The rich medium was found to make the highest titer of caffeic acid because its rich nutrient content helped improve cell growth. However, since the carbon source in the rich medium was mainly consumed for the cell growth, instead of caffeic acid production, specific production level in the rich medium was lower than the synthetic medium which contained only defined salts and glucose. Among the three media, the MOPS medium showed the lowest caffeic acid production. This can be explained by the fact that it was not supplemented with trace elements and thus lacked needed metal cofactors for heterologous enzyme activity. For example, 4-coumarate 3-hydroxylase has been reported to require copper to carry out the enzymatic reaction (Nambudiri and Bhat 1972), but the MOPS medium did not contain sufficient copper to support the enzyme activity.

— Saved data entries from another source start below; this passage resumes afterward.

Definition reserveLocal (c : Config) (identity : Identity) (now : Z) (l : Limiter) : result limit_error localReservation * Limiter :=
  let window := truncate now (Window c) in
  let '(keyCount, keys) := activeCounter (keyRPM l) (KeyID identity) window in
  let '(userCount, users) := activeCounter (userRPM l) (UserID identity) window in
  let l := {| keyRPM := keys; userRPM := users; keyConcurrent := keyConcurrent l; userConcurrent := userConcurrent l;
              globalCurrent := globalCurrent l |} in
  let windowRetry := time_sub (window + Window c) now in
  let kl := cfg_Key c in let ul := cfg_User c in
  if (0 <? RequestsPerMinute kl) && (RequestsPerMinute kl <=? keyCount)
  then (Err (LimitError ScopeKey ReasonRPM windowRetry (RequestsPerMinute kl)), l) else
  if (0 <? RequestsPerMinute ul) && (RequestsPerMinute ul <=? userCount)
  then (Err (LimitError ScopeUser ReasonRPM windowRetry (RequestsPerMinute ul)), l) else
  if (0 <? Concurrent kl) && (Concurrent kl <=? at_key (keyConcurrent l) (KeyID identity))
  then (Err (LimitError ScopeKey ReasonConcurrency (ConcurrencyRetryAfter c) (Concurrent kl)), l) else
  if (0 <? Concurrent ul) && (Concurrent ul <=? at_key (userConcurrent l) (UserID identity))
  then (Err (LimitError ScopeUser ReasonConcurrency (ConcurrencyRetryAfter c) (Concurrent ul)), l) else
  if (0 <? GlobalConcurrent c) && (GlobalConcurrent c <=? globalCurrent l)
  then (Err (LimitError ScopeGlobal ReasonConcurrency (ConcurrencyRetryAfter c) (GlobalConcurrent c)), l) else
  let keyed := 0 <? RequestsPerMinute kl in
  let usered := 0 <? RequestsPerMinute ul in
  (Ok {| lr_identity := identity; lr_window := window; lr_keyRPM := keyed; lr_userRPM := usered; lr_concurrent := true |},
   {| keyRPM := if keyed then <[KeyID identity := {| start := window; count := keyCount + 1 |}]> keys else keys;
      userRPM := if usered then <[UserID identity := {| start := window; count := userCount + 1 |}]> users else users;
      keyConcurrent := <[KeyID identity := at_key (keyConcurrent l) (KeyID identity) + 1]> (keyConcurrent l);
      userConcurrent := <[UserID identity := at_key (userConcurrent l) (UserID identity) + 1]> (userConcurrent l);
      globalCurrent := globalCurrent l + 1 |}).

Caffeic acid production was further improved by cultivating RPC1 cell in a bioreactor containing the synthetic medium and glucose. Better pH control and oxygen supply were considered to help the cell growth and finally improve the caffeic acid titer to 106 mg/L, which is higher than any previous studies. However, undesired formation of o-quinone and its derivative led to a decrease in caffeic acid titer after a 4-day fermentation. For future studies, oxidation of caffeic acid and formation of polyaromatics need to be reduced in order to prevent the loss of caffeic acid product. In addition, metabolic engineering of the above identified pathway steps could further improve the caffeic acid heterologous production in E. coli.